Camera system

13 Apr 2014

A combination of laziness, too much sitting behind a computer at work and nice weather outside, resulted in little progress on the game. In fact, I only spent a few hours yesterday since last update. Doesn’t matter though, I don’t have a real deadline anyway ;-)

The single thing I implemented yesterday is a simple camera system that tracks the player ship, to keep it at a fixed location on screen, and move the rest of the world relative to it. Additionally, it allows for zooming in and out by resizing the viewport.

Because the game uses orthographic projection, ie: no perspective effect, the camera system is very simple so I won’t spend too many words on it. I basically added properties describing the viewport size, a zoom factor, and a vector to position the player ship within the viewport. All of these are in world coordinates, just like the planet surface and the rest of the game world.

A projection matrix is constructed using GLKMatrix4MakeOrtho, the Apple-provided equivalent of glOrtho, which isn’t part of the OpenGL ES2 API. The player ship will always be rendered at a fixed location: the viewport center plus the player translation vector. Everything else is translated by the inverse of the player position relative to the screen center:

float aspect = (float) view.drawableHeight / (float) view.drawableWidth;

float left = -(_viewport.width / 2.0) * _zoom;
float right = -left;
float bottom = -(_viewport.height / 2.0) * _zoom * aspect;
float top = -bottom;

GLKMatrix4 ortho = GLKMatrix4MakeOrtho(left, right, bottom, top, 0.01f, 2.0f);

// Calculate player position in eye coordinates and inverse player translation. 
// The player entity is always rendered at the viewport center plus a fixed translation 
// defined by the playerTranslation property.

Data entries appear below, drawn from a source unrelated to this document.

(* ===== verification/Main.v ===== *)
(** * The command line

    main.rs: the commands, the mode and the policy they run under, and the entry the
    audit log gets.  The commands themselves are an argument; with each comes the
    cipher suite its own code chooses from the mode and the configuration. *)

From Stdlib Require Import ZArith Lia Bool List String.
From Stdlib Require Import Strings.Byte.
From stdpp Require Import base list numbers option.
From S2P Require Import Prelude TestCrypto Crypto Identity Text Json AuditLog KnownHosts Specs Config Transfer.

Open Scope Z_scope.

(** ** Commands *)

(** Each with what main looks at of its arguments. *)
Inductive Command : Type :=
  | CCopy (src dest : list byte)
  | CPipe (remote : list byte)
  | CForward (remote : list byte)
  | CSync (src dest : list byte)
  | CTunnel (remote : list byte)
  | CFwd (remote_spec : list byte)
  | CBench (remote : list byte)
  | CPerf
  | CPing (remote : list byte)
  | CKey
  | CStats (remote : list byte)
  | CUpdate
  | CConfig
  | CShell (remote : list byte)
  | CLs (remote : list byte)
  | CDoctor
  | CVersion
  | CCompletions
  | CProxy (remote : list byte)
  | CAudit
  | CServe (bind : list byte) (port : Z)
  | CHealth (remote : list byte)
  | CScan (target : list byte)
  | CPunch
  | CShare (path : list byte)
  | CWatch (remote : list byte)
  | CRoute (dest : list byte)
  | CMount (remote : list byte)
  | CDaemon
  | CForwardRecv | CForwardHopRecv | CSyncRecv | CShellRecv | CRecv | CSend | CLsRecv | CPipeRecv | CTunnelRecv
  | CBenchRecv | CFwdRecv | CStatsRecv | CPingRecv | CProxyRecv | CRouteHopRecv | CMountRecv
  | CTui.

(** The name and the remote of the audit entry, for the commands that get one. *)
Definition audited (c : Command) : option (list byte * list byte) :=
  let entry name remote := Some (string_bytes name, remote) in
  let of_copy src dest := if contains [AT] dest then dest else src in
  match c with
  | CForward r => entry "forward"%string r
  | CSync src dest => entry "sync"%string (of_copy src dest)
  | CCopy src dest => entry "cp"%string (of_copy src dest)
  | CPipe r => entry "pipe"%string r
  | CTunnel r => entry "tunnel"%string r
  | CFwd r => entry "fwd"%string r
  | CBench r => entry "bench"%string r
  | CPerf => entry "perf"%string []
  | CPing r => entry "ping"%string r
  | CKey => entry "key"%string []
  | CStats r => entry "stats"%string r
  | CUpdate => entry "update"%string []
  | CConfig => entry "config"%string []
  | CShell r => entry "shell"%string r
  | CLs r => entry "ls"%string r
  | CDoctor => entry "doctor"%string []
  | CVersion => entry "version"%string []
  | CProxy r => entry "proxy"%string r
  | CServe bind port => entry "serve"%string (bind ++ [Net.COLON] ++ Net.dec port)
  | CHealth r => entry "health"%string r
  | CScan t => entry "scan"%string t
  | CPunch => entry "punch"%string []
  | CShare p => entry "share"%string p
  | CWatch r => entry "watch"%string r
  | CRoute d => entry "route"%string d
  | CMount r => entry "mount"%string r
  | _ => None
  end.

(** The commands that are given the mode. *)
Definition takes_fips (c : Command) : bool :=
  match c with
  | CForward _ | CSync _ _ | CCopy _ _ | CProxy _ | CServe _ _ | CHealth _ | CShare _ | CWatch _ | CRoute _ | CSyncRecv | CRecv => true
  | _ => false
  end.

(** The receivers that work the mode out for themselves, as if without a flag. *)
Definition asks_fips (c : Command) : bool :=
  match c with CForwardRecv | CForwardHopRecv | CProxyRecv | CRouteHopRecv => true | _ => false end.

(** The others that choose a suite, from the configuration alone. *)
Definition ignores_fips (c : Command) : bool :=
  match c with
  | CShell _ | CPipe _ | CTunnel _ | CFwd _ | CBench _ | CPing _ | CStats _ | CLs _ | CMount _ | CSend | CShellRecv | CPipeRecv
  | CTunnelRecv | CBenchRecv | CFwdRecv | CStatsRecv | CPingRecv | CLsRecv | CMountRecv => true
  | _ => false
  end.

(** [CipherSuite::parse(...).unwrap_or_default()] of what the command takes. *)
Definition suite_of (fips : bool) (cfg : Config) : CipherSuite :=
  default CipherSuite_default (CipherSuite_parse (text (if fips then string_bytes "aes256gcm" else cf_cipher cfg))).

(** The suite a command runs with; [None] for those that make no connection. *)
Definition command_suite (c : Command) (fips_active : bool) (env : option (list byte)) (cfg : Config) : option CipherSuite :=
  if takes_fips c then
    let fips := match c with CSyncRecv => fips_active || effective_fips_mode env (cf_fips_mode cfg) false
                        | CRecv => effective_fips_mode env (cf_fips_mode cfg) fips_active
                        | _ => fips_active end in
    Some (suite_of fips cfg)
  else if asks_fips c then Some (suite_of (effective_fips_mode env (cf_fips_mode cfg) false) cfg)
  else if ignores_fips c then Some (suite_of false cfg)
  else None.

(** ** main *)

Record Cli : Type := mkCli {
  cli_cipher : option (list byte);
  cli_fips_mode : bool;
  cli_tofu : bool;
  cli_insecure_ignore_pin : bool;
  cli_command : Command
}.

Section Main.
Context {H : PlainHash} {J : SerdeJson} {T : Toml}.

(** The configuration, the default if it cannot be loaded. *)
Definition config_or_default (file : option (list byte)) : Config :=
  match load file with inl c => c | inr _ => Config_default end.

Definition fips_active (env : option (list byte)) (file : option (list byte)) (cli : Cli) : bool :=
  let cfg_fips := match load file with inl c => cf_fips_mode c | inr _ => false end in
  effective_fips_mode env cfg_fips (cli_fips_mode cli).

Definition pin_policy (cli : Cli) : PinPolicy :=
  if cli_insecure_ignore_pin cli then InsecureIgnore else if cli_tofu cli then TrustOnFirstUse else Enforce.

(** What the environment of a run is: the variable, the configuration file, the clock,
    the process and whether the log can be written. *)
Record Env : Type := mkEnv {
  env_fips : option (list byte);
  env_config : option (list byte);
  env_secs : Z;
  env_pid : Z;
  env_log_written : bool
}.

(** [main]: [body] is the command under a mode and a policy; the result and the audit
    log. *)
Definition main (body : Command -> bool -> PinPolicy -> unit + string) (env : Env) (cli : Cli) (audit : option (list byte))
  : (unit + string) * option (list byte) :=
  let fips := fips_active (env_fips env) (env_config env) cli in
  if fips && match cli_cipher cli with Some c => bytes_eqb c (string_bytes "chacha20poly1305") | None => false end
  then (inr "FIPS mode is active: ChaCha20-Poly1305 is not FIPS-approved."%string, audit)
  else
    let result := body (cli_command cli) fips (pin_policy cli) in
    match audited (cli_command cli) with
    | None => (result, audit)
    | Some (subcommand, remote) =>
        (result, log (env_log_written env) audit
                   (mkAuditEntry (Calendar.now_rfc3339 (env_secs env)) subcommand remote []
                      (Some (match result with inl _ => 0 | inr _ => 1 end)) None fips (env_pid env)))
    end.

End Main.

(** * Properties *)

Lemma suite_fips cfg : suite_of true cfg = Aes256Gcm.
Proof. reflexivity. Qed.

(** Each command makes no connection or is in one of the three groups. *)
Lemma command_groups c : negb (takes_fips c && asks_fips c) && negb (takes_fips c && ignores_fips c) && negb (asks_fips c && ignores_fips c) = true.
Proof. by destruct c. Qed.

Section MainProps.
Context {H : PlainHash} {J : SerdeJson} {T : Toml}.

(** How far FIPS mode reaches.  When it is active, by flag, variable or
    configuration: an explicit --cipher chacha20poly1305 is refused before anything
    runs or is logged; every command that is given the mode uses AES-256-GCM; but the
    others - shell, pipe, tunnel, fwd, ls, ping, stats, bench, mount - are run with
    the configuration's suite, ChaCha20-Poly1305 by default, and logged as run in
    FIPS mode. *)
Theorem fips_reach (body : Command -> bool -> PinPolicy -> unit + string) (env : Env) (cli : Cli) (audit : option (list byte)) :
  fips_active (env_fips env) (env_config env) cli = true ->
  (cli_cipher cli = Some (string_bytes "chacha20poly1305") -> exists e, main body env cli audit = (inr e, audit))
  /\ (takes_fips (cli_command cli) = true ->
        command_suite (cli_command cli) (fips_active (env_fips env) (env_config env) cli) (env_fips env) (config_or_default (env_config env)) = Some Aes256Gcm)
  /\ (ignores_fips (cli_command cli) = true -> cf_cipher (config_or_default (env_config env)) = string_bytes "chacha20poly1305" ->
        cli_cipher cli <> Some (string_bytes "chacha20poly1305") -> env_log_written env = true ->
        command_suite (cli_command cli) (fips_active (env_fips env) (env_config env) cli) (env_fips env) (config_or_default (env_config env)) = Some ChaCha20Poly1305
        /\ (main body env cli audit).1 = body (cli_command cli) true (pin_policy cli)
        /\ forall name remote, audited (cli_command cli) = Some (name, remote) ->
             exists e, (main body env cli audit).2 = Some (append_entry audit e) /\ ae_fips_mode e = true /\ ae_subcommand e = name /\ ae_remote e = remote).
Proof.
  intros Hf. unfold main. rewrite Hf. split_and!.
  - intros ->. rewrite bytes_eqb_refl. by eexists.
  - intros Ht. unfold command_suite. rewrite Ht. destruct (cli_command cli); try done; unfold effective_fips_mode; cbn [orb];
      by rewrite suite_fips.
  - intros Hi Hc Hn Hw.
    assert (Hr : (true && match cli_cipher cli with Some c => bytes_eqb c (string_bytes "chacha20poly1305") | None => false end) = false).
    { cbn [andb]. destruct (cli_cipher cli) as [c|]; [|done]. apply not_true_is_false. intros E. apply bytes_eqb_eq in E as ->. by apply Hn. }
    rewrite Hr. split_and!.
    + unfold command_suite. pose proof (command_groups (cli_command cli)) as Hg. rewrite Hi, !andb_true_r in Hg.
      apply andb_true_iff in Hg as [Hg Hg2]. apply andb_true_iff in Hg as [_ Hg1]. apply negb_true_iff in Hg1, Hg2. rewrite Hg1, Hg2, Hi.
      unfold suite_of. rewrite Hc. reflexivity.
    + by destruct (audited (cli_command cli)) as [[name remote]|].
    + intros name remote ->. cbn [snd]. rewrite Hw. by eexists.
Qed.

(** The flag --cipher has no other effect: whatever it is, the same command runs in the
    same way, as long as it is not refused. *)
Lemma cipher_flag_unused body env (fips tofu insecure : bool) (command : Command) (flag : option (list byte)) audit :
  flag <> Some (string_bytes "chacha20poly1305") ->
  main body env (mkCli flag fips tofu insecure command) audit = main body env (mkCli None fips tofu insecure command) audit.
Proof.
  intros Hn. unfold main. cbn [cli_cipher cli_command]. change (fips_active (env_fips env) (env_config env) (mkCli flag fips tofu insecure command))
    with (fips_active (env_fips env) (env_config env) (mkCli None fips tofu insecure command)).
  change (pin_policy (mkCli flag fips tofu insecure command)) with (pin_policy (mkCli None fips tofu insecure command)).
  destruct flag as [c|]; [|done].
  assert (Hc : bytes_eqb c (string_bytes "chacha20poly1305") = false).
  { apply not_true_is_false. intros E. apply bytes_eqb_eq in E as ->. by apply Hn. }
  by rewrite Hc.
Qed.

(** The entry of a run. *)
Definition entry_of (env : Env) (cli : Cli) (result : unit + string) : option AuditEntry :=
  match audited (cli_command cli) with
  | Some (subcommand, remote) =>
      Some (mkAuditEntry (Calendar.now_rfc3339 (env_secs env)) subcommand remote []
              (Some (match result with inl _ => 0 | inr _ => 1 end)) None (fips_active (env_fips env) (env_config env) cli) (env_pid env))
  | None => None
  end.

(** Runs one after the other. *)
Fixpoint runs_of (body : Command -> bool -> PinPolicy -> unit + string) (rs : list (Env * Cli)) (audit : option (list byte))
  : list (unit + string) * option (list byte) :=
  match rs with
  | [] => ([], audit)
  | (env, cli) :: rs =>
      let '(r, audit) := main body env cli audit in
      let '(results, audit) := runs_of body rs audit in (r :: results, audit)
  end.

(** The log of any runs outside FIPS mode is the chain of the entries of the audited
    ones, in order, each with the exit code of its result. *)
Lemma runs_logged body rs : forall audit,
  Forall (fun r => fips_active (env_fips r.1) (env_config r.1) r.2 = false /\ env_log_written r.1 = true) rs ->
  let '(results, audit') := runs_of body rs audit in
  audit' = fold_left (fun f e => Some (append_entry f e)) (omap (fun p => entry_of p.1.1 p.1.2 p.2) (zip rs results)) audit
  /\ results = map (fun r => body (cli_command r.2) false (pin_policy r.2)) rs.
Proof.
  induction rs as [|[env cli] rs IH]; intros audit Hrs; [done|]. apply List.Forall_cons_iff in Hrs as [[Hf Hw] Hrs]. cbn [fst snd] in *.
  cbn [runs_of]. destruct (main body env cli audit) as [r audit1] eqn:E. specialize (IH audit1 Hrs).
  destruct (runs_of body rs audit1) as [results audit2]. destruct IH as [IH1 IH2].
  assert (Hm : r = body (cli_command cli) false (pin_policy cli)
               /\ audit1 = match entry_of env cli r with Some e => Some (append_entry audit e) | None => audit end).
  { unfold main in E. rewrite Hf in E. cbn [andb] in E. unfold entry_of. rewrite Hf.
    destruct (audited (cli_command cli)) as [[name remote]|]; [rewrite Hw in E|]; injection E as <- <-; done. }
  destruct Hm as [Hr Ha]. split; [|cbn [map fst snd]; by rewrite IH2, Hr].
  rewrite IH1, Ha. cbn [zip zip_with]. change (omap ?f (?x :: ?l)) with (match f x with Some y => y :: omap f l | None => omap f l end).
  cbn [fst snd]. by destruct (entry_of env cli r).
Qed.

End MainProps.

(** ** Witnesses *)

Definition test_env : Env := mkEnv None None 0 7 true.
Definition test_cli : Cli := mkCli None true false false (CShell (string_bytes "host")).

Lemma fips_reach_witness :
  command_suite (CShell (string_bytes "host")) true None Config_default = Some ChaCha20Poly1305
  /\ exists e, (main (fun _ _ _ => inl tt) test_env test_cli None).2 = Some (append_entry None e) /\ ae_fips_mode e = true.
Proof.
  destruct (fips_reach (fun _ _ _ => inl tt) test_env test_cli None eq_refl) as (_ & _ & H).
  destruct (H eq_refl eq_refl ltac:(discriminate) eq_refl) as (H1 & _ & H2). split; [exact H1|].
  destruct (H2 _ _ eq_refl) as (e & He & Hf & _). exists e. split; [exact He|exact Hf].
Defined.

The inverse player translation vector
// basically takes world-coordinates to eye-coordinates.
CGPoint viewport_center = CGPointMake(left + (right - left) / 2.0f, bottom + (top - bottom) / 2.0);
CGPoint player_position = CGPointMake(viewport_center.x + _playerTranslation.dx, viewport_center.y + _playerTranslation.dy);
CGVector inverse_player_translation = CGVectorMake(player_position.x - player.entity.position.x, player_position.y - player.entity.position.y);

// ...

for (K14EntitySnapshot *entity in planet.entitySnapshots.allValues)
  // Set entity model-view matrix based on its position. The player entity is always rendered at the
  // center of the viewport, all other entities are translated relative to the player position
  float tx = ( == ? player_position.x : entity.position.x + inverse_player_translation.dx);
  float ty = ( == ? player_position.y : entity.position.y + inverse_player_translation.dy);

  GLKMatrix4 translate =  GLKMatrix4MakeTranslation(tx, ty, -1.0f);
  GLKMatrix4 rotate = GLKMatrix4MakeZRotation(entity.angle);
  GLKMatrix4 model_view = GLKMatrix4Multiply(translate, rotate);
  glUniformMatrix4fv([_debugPolyShader getUniform:@"u_model_view"], 1, GL_FALSE, model_view.m);

  // ...

A slightly cleaner way to implement the world-to-eye coordinate transformation would have been to separate the object-to-world and world-to-eye space transformations into matrices and concatenate them into the modelview (object-to-eye space) matrix, instead of explicitly applying a translation to all world coordinates. For a more complex camera system I would definitely recommend to do so, this works for our simple setup though.

One minor additional detail that deserves mention because it will come up again later, is that I added a class K14Player and accompanying K14PlayerSnapshot. These hold only a reference to the player entity (or its snapshot), but will in the future also get properties for the player fuel level, number of lives, etc. I needed them already though, to be able to distinguish between the player entity and everything else when rendering, so they could be translated differently. Some hacky solution such as looking a the entity class name could have worked as well, but a class representing player state would have been needed in the future anyway. Here’s an updated class diagram:

Just for laughs I also hacked in ghetto infinite-wraparound of the game world, by simply extending the planet surface one screen width at both sides and warping the player position whenever it crosses the midpoint of these extended surface edges. This obviously needs more thought and a cleaner implementation, for example to ensure other entities (like projectiles) also correctly wraparound and collide with other stuff at the other side of the ‘warp coordinate’. It looks quite serviceable already though, here’s a video:

Development scoreboard

Implementing the camera system took about 4 hours, which could have been a lot less if I wouldn’t get distracted so easily all the time ;-). This makes a total of about 23 hours of development time. SLOC count now sits at 568, an increase of only 30, most of which isn’t even in the camera code itself, but in the K14Player and K14PlayerSnapshot classes.